A line below contains "None; passed_line pm]", and a later one contains "failing_generator (delivery always_aborted". Repeat both, with every line between them, exactly.
########################################
(** C5. When the event parses to a message that passes the filter and
    the generator throws, [processWebhookEvent] logs its lines up to the
    generator call, then what the generator emitted, then one error-level
    line with the messageId and senderId of the message, and stops: the
    trace holds nothing of the delivery client, whatever it would do. *)
Theorem generator_failure_stops (payload : value) (pm : ParsedMessage)
    (e : JsError) (evsP evsG : list Event) :
  run (parse payload) = (Normal (Some pm), evsP) ->
  fst (run (shouldReplyToMessage (Some pm) (env_value (BOT_INSTAGRAM_ID env))))
  = Normal true ->
  run (generate (messageText pm)) = (Thrown e, evsG) ->
  run (processWebhookEvent parse generate send env payload)
  = (Normal tt,
     received_line payload :: evsP
     ++ [parsed_line pm; filter_line (Some pm) None; passed_line pm]
     ++ evsG
     ++ [error_line e (mkLocals (messageId pm) (senderId pm))])%list.
Proof.
  intros Hparse%run_inv Hreply%shouldReply_accepts Hgen%run_inv.
  apply (wp_run _ (fun x => x = _)).
  unfold processWebhookEvent, processWebhookEvent_try.
  repeat (first [ wp_step
                | eapply wp_known; [exact Hparse|]
                | eapply wp_known; [exact Hgen|]
                | eapply wp_known;
                    [rewrite shouldReply_locals, Hreply; reflexivity|] ];
          simpl).
  by rewrite <- ?app_assoc.
Qed.

End Pipeline.

Lemma generator_failure_stops_witness :
  run (processWebhookEvent messageParser.parseWebhookEvent failing_generator
         (delivery always_aborted test_env) test_env envelope_message)
  = (Normal tt,
     [received_line envelope_message; parsed_line parsed_message;
      filter_line (Some parsed_message) None; passed_line parsed_message;
      error_line (Error "Failed to generate AI response")
        (mkLocals (JString "MSG_789") (JString "SENDER_123"))]).
Proof.
  refine (generator_failure_stops messageParser.parseWebhookEvent
            failing_generator (delivery always_aborted test_env) test_env
            envelope_message parsed_message
            (Error "Failed to generate AI response") [] [] _ _ _);
    vm_compute; reflexivity.
Defined.
(** * aashvi-automation: content posting, run lock, retry and repository

    A shallow embedding of the parts of the repository that decide the
    posting pipeline ([post_on_instagram.py]), the run-lock guarded
    generation entry points ([automation.py],
    [application/workflows/content_workflow.py]), the OpenAI retry wrapper
    ([infrastructure/apis/openai_client.py]) and the sheet-backed content
    repository ([core/repositories/content_repository.py]).

    Python text is modelled as [string] (a sequence of characters), sheet
    cells as text except the [index] column (an integer or the empty cell),
    and every effect (sheet, files, notifications, external capabilities) as
    explicit state threaded through a small state-and-exception monad in
    which, as in Python, the state written before an exception is kept. *)

From Stdlib Require Import String Ascii List ListSet ZArith Lia Bool QArith DecimalString Lqa.
Import ListNotations.
Local Open Scope string_scope.
Local Open Scope Z_scope.

(* ================================================================== *)
(** ** Python string and list primitives used by the scripts *)
(* ================================================================== *)

Module PyStr.

Definition chr (n : nat) : string := String (ascii_of_nat n) EmptyString.

(** The line feed and the double quote, by character code. *)
Definition nl : string := chr 10.
Definition dq : string := chr 34.

Definition len (s : string) : Z := Z.of_nat (String.length s).

Fixpoint drop (n : nat) (s : string) : string :=
  match n, s with
  | O, _ => s
  | S _, EmptyString => EmptyString
  | S k, String _ s' => drop k s'
  end.

Fixpoint take (n : nat) (s : string) : string :=
  match n, s with
  | O, _ => EmptyString
  | S _, EmptyString => EmptyString
  | S k, String c s' => String c (take k s')
  end.

(** Python's normalisation of a slice bound: a negative bound counts from
    the end, and every bound is clamped to [0, length]. *)
Definition norm_bound (length k : Z) : nat :=
  Z.to_nat (if k <? 0 then Z.max 0 (length + k) else Z.min k length).

(** [s[k:]] and [s[:k]]. *)
Definition slice_from (s : string) (k : Z) : string :=
  drop (norm_bound (len s) k) s.

Definition slice_to (s : string) (k : Z) : string :=
  take (norm_bound (len s) k) s.

(** [l[a:b]] on a list. *)
Definition list_slice {A} (l : list A) (a b : Z) : list A :=
  let n := Z.of_nat (List.length l) in
  skipn (norm_bound n a) (firstn (norm_bound n b) l).

(** [s.find(sub)]: the lowest index of [sub] in [s], or -1. *)
Fixpoint find_from (sub s : string) (i : Z) : Z :=
  if String.prefix sub s then i
  else match s with
       | EmptyString => -1
       | String _ s' => find_from sub s' (i + 1)
       end.

Definition find (sub s : string) : Z := find_from sub s 0.

(** The scanners below walk the text once; [skip] counts the characters of
    a separator occurrence that was matched and is still to be passed, so
    occurrences are taken left to right without overlap, as Python does.
    The separator is never empty at the call sites. *)

(** [s.count(sub)]. *)
Fixpoint count_go (sub s : string) (skip : nat) : nat :=
  match s with
  | EmptyString => O
  | String _ s' =>
      match skip with
      | S k => count_go sub s' k
      | O => if String.prefix sub s
             then S (count_go sub s' (String.length sub - 1))
             else count_go sub s' 0
      end
  end.

Definition count (sub s : string) : Z := Z.of_nat (count_go sub s 0).

(** [s.replace(old, new)]. *)
Fixpoint replace_go (old new s : string) (skip : nat) : string :=
  match s with
  | EmptyString => EmptyString
  | String c s' =>
      match skip with
      | S k => replace_go old new s' k
      | O => if String.prefix old s
             then new ++ replace_go old new s' (String.length old - 1)
             else String c (replace_go old new s' 0)
      end
  end.

Definition replace (old new s : string) : string := replace_go old new s 0.

(** [s.split(sep)]; [cur] is the piece being read. *)
Fixpoint split_go (sep s : string) (skip : nat) (cur : string) : list string :=
  match s with
  | EmptyString => [cur]
  | String c s' =>
      match skip with
      | S k => split_go sep s' k cur
      | O => if String.prefix sep s
             then cur :: split_go sep s' (String.length sep - 1) EmptyString
             else split_go sep s' 0 (cur ++ String c EmptyString)
      end
  end.

Definition split (sep s : string) : list string := split_go sep s 0 EmptyString.

(** [sep.join(l)]. *)
Definition join (sep : string) (l : list string) : string := String.concat sep l.

(** Characters removed by [s.strip()]: tab, line feed, vertical tab, form
    feed, carriage return, the four separators 28..31 and the space. *)
Definition is_space (c : ascii) : bool :=
  let n := nat_of_ascii c in
  ((9 <=? n) && (n <=? 13) || (28 <=? n) && (n <=? 32))%nat.

Fixpoint lstrip (s : string) : string :=
  match s with
  | EmptyString => EmptyString
  | String c s' => if is_space c then lstrip s' else s
  end.

Fixpoint rstrip (s : string) : string :=
  match s with
  | EmptyString => EmptyString
  | String c s' =>
      match rstrip s' with
      | EmptyString => if is_space c then EmptyString else String c EmptyString
      | r => String c r
      end
  end.

Definition strip (s : string) : string := rstrip (lstrip s).

Definition is_empty (s : string) : bool := String.eqb s EmptyString.

(** [s[a:b]]. *)
Definition slice (s : string) (a b : Z) : string :=
  let i := norm_bound (len s) a in
  let j := norm_bound (len s) b in
  take (j - i) (drop i s).

(** [s.find(sub, start)] for [start >= 0]. *)
Definition find_at (sub s : string) (start : Z) : Z :=
  find_from sub (drop (Z.to_nat start) s) start.
Fixpoint to_json (o : pyobj) : json :=
  match o with
  | PyNone => JNull
  | PyInt n => JNumber (Json.str_int n)
  | PyFloat q => JNumber (float_repr q)
  | PyStr s => JString s
  | PyList items => JArray (map to_json items)
  | PyDict items => JObject (map (fun kv => (fst kv, to_json (snd kv))) items)
  end.
End ToJson.

(** Nodes of an object, with one more for every entry of a container. *)
Fixpoint size (o : pyobj) : nat :=
  match o with
  | PyList items => S (list_sum (map (fun x => S (size x)) items))
  | PyDict items => S (list_sum (map (fun kv => S (size (snd kv))) items))
  | _ => 1
  end.

(** Texts made of number characters only, and number tokens: a digit or
    a minus sign first, then number characters. *)
Fixpoint number_chars (s : string) : bool :=
  match s with
  | EmptyString => true
  | String c r => JsonReader.number_char c && number_chars r
  end.

Definition number_token (s : string) : bool :=
  match s with
  | EmptyString => false
  | String c r => JsonReader.number_start c && number_chars r
  end.

(** ** app/services/clustering.py *)

Import Frame Sklearn.

Definition is_empty {A} (l : list A) : bool :=
  match l with
  | [] => true
  | _ => false
  end.

Definition candidate_columns : list string :=
  [ "gaming_platform_top1";
    "social_platform_top1";
    "ott_top1";
    "content_creation_freq" ]%string.

(** The body of the encoding loop: [df[col] = encoder.fit_transform(df[col])]
    and [encoders[col] = encoder].  (The loop only visits columns of the
    frame, so the [None] case is not reached.) *)
Definition encode_column (acc : DataFrame * Dict.t LabelEncoder) (col : string)
  : DataFrame * Dict.t LabelEncoder :=
  let (df, encoders) := acc in
  match get_column df col with
  | Some s =>
      let (codes, encoder) := LabelEncoder_fit_transform s in
      (set_column df col codes, Dict.set encoders col encoder)
  | None => acc
  end.

(** Label-encode the supported categorical columns that exist. *)
Definition _encode_categorical_columns (df : DataFrame)
  : DataFrame * Dict.t LabelEncoder :=
  let cat_cols := filter (fun col => has_column col df) candidate_columns in
  if is_empty cat_cols then (df, [])
  else fold_left encode_column cat_cols (df, []).

(** [df[numeric_cols] = values]: the numeric columns, in frame order, take
    the columns of the transformed matrix. *)
Fixpoint assign_numeric (df : DataFrame) (values : list (list Q)) : DataFrame :=
  match df with
  | [] => []
  | (c, s) :: rest =>
      if is_number s then
        match values with
        | v :: values' => (c, Float64 v) :: assign_numeric rest values'
        | [] => (c, s) :: rest
        end
      else (c, s) :: assign_numeric rest values
  end.

Definition msg_missing_name : string :=
  "Dataset must contain a 'name' column for person identification.".

Definition msg_no_numeric : string :=
  "Dataset must contain at least one numeric column for clustering.".

(** [f"Cluster {cluster_id}"]. *)
Definition cluster_label (cluster_id : Z) : string :=
  ("Cluster " ++ Json.str_int cluster_id)%string.

Section Pipeline.
(** [pd.read_csv] on the uploaded bytes. *)
Variable read_csv : string -> result DataFrame.
(** [np.sqrt], as used by StandardScaler. *)
Variable sqrt : Q -> Q.
(** The centroid search of KMeans. *)
Variable cluster_centers : nat -> nat -> Z -> list (list Q) -> list (list Q).

(** Standard-scale the numeric columns if any exist. *)
Definition _scale_numeric_columns (df : DataFrame)
  : result (DataFrame * list string * StandardScaler) :=
  let numeric_cols := columns (select_dtypes_number df) in
  if is_empty numeric_cols then Ok (df, numeric_cols, StandardScaler_new)
  else
    ' (values, scaler) <-
        StandardScaler_fit_transform sqrt (nrows df)
          (map (fun cs => to_float (snd cs)) (select_dtypes_number df)) ;;
    Ok (assign_numeric df values, numeric_cols, scaler).

(** The summary loop: one entry per distinct label, ascending. *)
Definition summarize (df : DataFrame) : Dict.t pyobj :=
  fold_left
    (fun (clusters_summary : Dict.t pyobj) cluster_id =>
       let persons_in_cluster :=
         match get_column (select_rows df (eq_mask df "Cluster" cluster_id)) "name" with
         | Some s => tolist s
         | None => []
         end in
       Dict.set clusters_summary (cluster_label cluster_id) (PyList persons_in_cluster))
    (sorted Z.leb (unique Z.eqb (int_column df "Cluster")))
    [].

(** The pipeline on the parsed frame (everything after [pd.read_csv]).
    [global_rng] is the state of NumPy's global generator when the
    request is served. *)
Definition cluster_frame (global_rng : nat) (df : DataFrame) (k_opt : Z)
  : result pyobj :=
  if negb (has_column "name" df) then Raise (ValueError msg_missing_name)
  else
    let (df, _) := _encode_categorical_columns df in
    ' (df, numeric_cols, _) <- _scale_numeric_columns df ;;
    if is_empty numeric_cols then Raise (ValueError msg_no_numeric)
    else
      let X := select_dtypes_number df in
      labels <- KMeans_fit_predict cluster_centers global_rng k_opt (Some 42) 10
                  (to_matrix X) ;;
      let df := set_column df "Cluster" (Int64 labels) in
      let clusters_summary := summarize df in
      Ok (PyDict [ ("number_of_clusters", PyInt k_opt);
                   ("clusters", PyDict clusters_summary);
                   ("raw_clusters", PyList (to_dict_records df)) ]%string).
########################################
> [Output]:
     ++ [parsed_line pm; filter_line (Some pm) None; passed_line pm]
     ++ evsG
     ++ [error_line e (mkLocals (messageId pm) (senderId pm))])%list.
Proof.
  intros Hparse%run_inv Hreply%shouldReply_accepts Hgen%run_inv.
  apply (wp_run _ (fun x => x = _)).
  unfold processWebhookEvent, processWebhookEvent_try.
  repeat (first [ wp_step
                | eapply wp_known; [exact Hparse|]
                | eapply wp_known; [exact Hgen|]
                | eapply wp_known;
                    [rewrite shouldReply_locals, Hreply; reflexivity|] ];
          simpl).
  by rewrite <- ?app_assoc.
Qed.

End Pipeline.

Lemma generator_failure_stops_witness :
  run (processWebhookEvent messageParser.parseWebhookEvent failing_generator
         (delivery always_aborted test_env) test_env envelope_message)
  = (Normal tt,
     [received_line envelope_message; parsed_line parsed_message;
      filter_line (Some parsed_message) None; passed_line parsed_message;
      error_line (Error "Failed to generate AI response")
        (mkLocals (JString "MSG_789") (JString "SENDER_123"))]).
Proof.
  refine (generator_failure_stops messageParser.parseWebhookEvent
            failing_generator (delivery always_aborted test_env) test_env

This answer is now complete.